### Data for this task ###

(** Modelled from the spec: the catalog [EXCHANGE_RATES] of
    [_01_config.py], with the market rate 7.25 of the USD scenario. *)
Definition EXCHANGE_RATES : PyDict.dict Q :=
  [ ("USD", 725 # 100); ("EUR", 785 # 100) ].

(** A catalog with two unusual clamps: a minimum above the maximum, and
    a maximum that is not a whole number of cents. *)
Definition CLAMP_CHANNELS : PyDict.dict channel_config :=
  [ ("inverted",
     {| cfg_name := "inverted";
        cfg_base_rate := 1 # 100;
        cfg_fixed_fee := None;
        cfg_min_fee := Some 50%Q;
        cfg_max_fee := Some 20%Q;
        cfg_is_active := None;
        cfg_supported_currencies := Some ["USD"] |});
    ("subcent",
     {| cfg_name := "subcent";
        cfg_base_rate := 1 # 100;
        cfg_fixed_fee := None;
        cfg_min_fee := None;
        cfg_max_fee := Some (7 # 1000);
        cfg_is_active := None;
        cfg_supported_currencies := Some ["USD"] |}) ].

End Sample.

(* ------------------------------------------------------------------------- *)
(** ** The fee tier of [rate_calculator.py] *)
(* ------------------------------------------------------------------------- *)

(** [get_fee_tier(amount)] *)
Definition get_fee_tier (amount : Q) : string :=
  if Qle_bool amount 0 then "无效金额"
  else if Qlt_bool amount 1000 then "小额"
  else if Qlt_bool amount 10000 then "中额"
  else if Qlt_bool amount 100000 then "大额"
  else "超大额".

(** What [calculate_tiered_rate] does with the tier list of a channel. *)
Definition select_rate (amount : Q) (tiers : list rate_tier) : pyres Q :=
  match scan_tiers amount tiers with
  | Some r => Ok r
  | None => t <- last_tier tiers ;; Ok (rate t)
  end.

(** The rates of a tier list never rise from one tier to a later one. *)
Definition rates_descending (tiers : list rate_tier) : Prop :=
  StronglySorted (fun t u => (rate u <= rate t)%Q) tiers.

(** The tier list of [channel_id] is present and empty. *)
Definition has_empty_tiers (T : PyDict.dict (list rate_tier))
  (channel_id : string) : Prop :=
  PyDict.get T channel_id = Some [].

(** The channel [channel_id] is in the catalog and enabled. *)
Definition enabled (P : PyDict.dict channel_config) (channel_id : string)
  : Prop :=
  exists c, PyDict.get P channel_id = Some c /\
            get_default (cfg_is_active c) true = true.

(* ------------------------------------------------------------------------- *)
(** ** The fee query of [main.py] *)
(* ------------------------------------------------------------------------- *)

(** A value stored under a key of a result dictionary. *)
Inductive pyval : Type :=
| VStr (s : string)
| VNum (q : Q)
| VInt (n : nat).

(** The dictionary an entry of [compare_channel_fees] is: the keys of the
    dictionary literal, and ["rank"] once it is written. *)
Definition entry_items (e : comparison_entry) : PyDict.dict pyval :=
  ([ ("channel_id", VStr (ce_channel_id e));
     ("channel_name", VStr (ce_channel_name e));
     ("fee", VNum (ce_fee e));
     ("exchange_loss", VNum (ce_exchange_loss e));
     ("total_cost", VNum (ce_total_cost e));
     ("total_cost_rate", VNum (ce_total_cost_rate e)) ]
   ++ match ce_rank e with
      | Some r => [("rank", VInt r)]
      | None => []
      end)%list.

(** What leaves the [try] block of the fee query: only [ValueError] is
    caught there. *)
Inductive uncaught : Type :=
| KeyError (key : string)
| FromCalculator (e : exn).

(** How one round of the fee query ends: the loop goes on, or an exception
    leaves [interactive_mode]. *)
Inductive query_end : Type :=
| LoopContinues
| Leaves (e : uncaught).

Definition newline : string := String (Ascii.ascii_of_nat 10) EmptyString.

Section FeeQuery.

Variable PAYMENT_CHANNELS : PyDict.dict channel_config.
Variable TIERED_RATES : PyDict.dict (list rate_tier).
Variable EXCHANGE_RATES : PyDict.dict Q.

(** [f"{value:spec}"], the formatting of Python. *)
Variable format_value : string -> pyval -> string.

(** [print(prefix + f"{result[key]:spec}")] after the lines [printed]: the
    line is added, or [KeyError] leaves with the lines printed so far. *)
Definition print_item (result : comparison_entry) (prefix key spec : string)
  (printed : list string) : list string * option uncaught :=
  match PyDict.get (entry_items result) key with
  | None => (printed, Some (KeyError key))
  | Some v =>
      (List.app printed [String.append prefix (format_value spec v)], None)
  end.

(** The branch [choice == "3"] of [interactive_mode], from
    [amount = float(amount)] on, with the parsed amount: the lines it
    prints and how it ends. *)
Definition fee_query (amount : Q) (currency : string)
  : list string * query_end :=
  if Qle_bool amount 0 then (["  错误：交易金额必须大于0"], LoopContinues)
  else
    match find_cheapest_channel PAYMENT_CHANNELS TIERED_RATES EXCHANGE_RATES
            amount currency with
    | Raise e => ([], Leaves (FromCalculator e))
    | Ok None => (["  未找到合适的通道"], LoopContinues)
    | Ok (Some result) =>
        match entry_items result with
        | [] => (["  未找到合适的通道"], LoopContinues)
        | _ :: _ =>
            match print_item result (newline ++ "  推荐通道: ")
                    "channel_name" "" [] with
            | (printed, Some e) => (printed, Leaves e)
            | (printed, None) =>
                match print_item result "  预估费率: " "avg_fee_rate" ".2%"
                        printed with
                | (printed, Some e) => (printed, Leaves e)
                | (printed, None) =>
                    match print_item result "  预估费用: " "estimated_fee"
                            ".2f" printed with
                    | (printed, Some e) => (printed, Leaves e)
                    | (printed, None) => (printed, LoopContinues)
                    end
                end
            end
        end
    end.

End FeeQuery.

(* ------------------------------------------------------------------------- *)
(** ** Helpers of [utils.py] *)
(* ------------------------------------------------------------------------- *)

(** [min(a, b)] and [max(a, b)]: the first argument wins a tie. *)
Definition py_min (a b : Q) : Q := if Qlt_bool b a then b else a.
Definition py_max (a b : Q) : Q := if Qlt_bool a b then b else a.

(** [clamp(value, min_value, max_value)] *)
Definition clamp (value min_value max_value : Q) : Q :=
  py_max min_value (py_min value max_value).






(** [x.is_integer()] *)
Definition is_integer (x : Q) : bool := Qeq_bool (inject_Z (Qfloor x)) x.

(** [int(x)]: truncation towards zero. *)
Definition py_int (x : Q) : Z := if Qle_bool 0 x then Qfloor x else Qceiling x.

###

→ **Your instructions**
Sift through the entries and copy every line with "dictionary".

→ **Answer to the exercise**
(** A value stored under a key of a result dictionary. *)
(** The dictionary an entry of [compare_channel_fees] is: the keys of the
    dictionary literal, and ["rank"] once it is written. *)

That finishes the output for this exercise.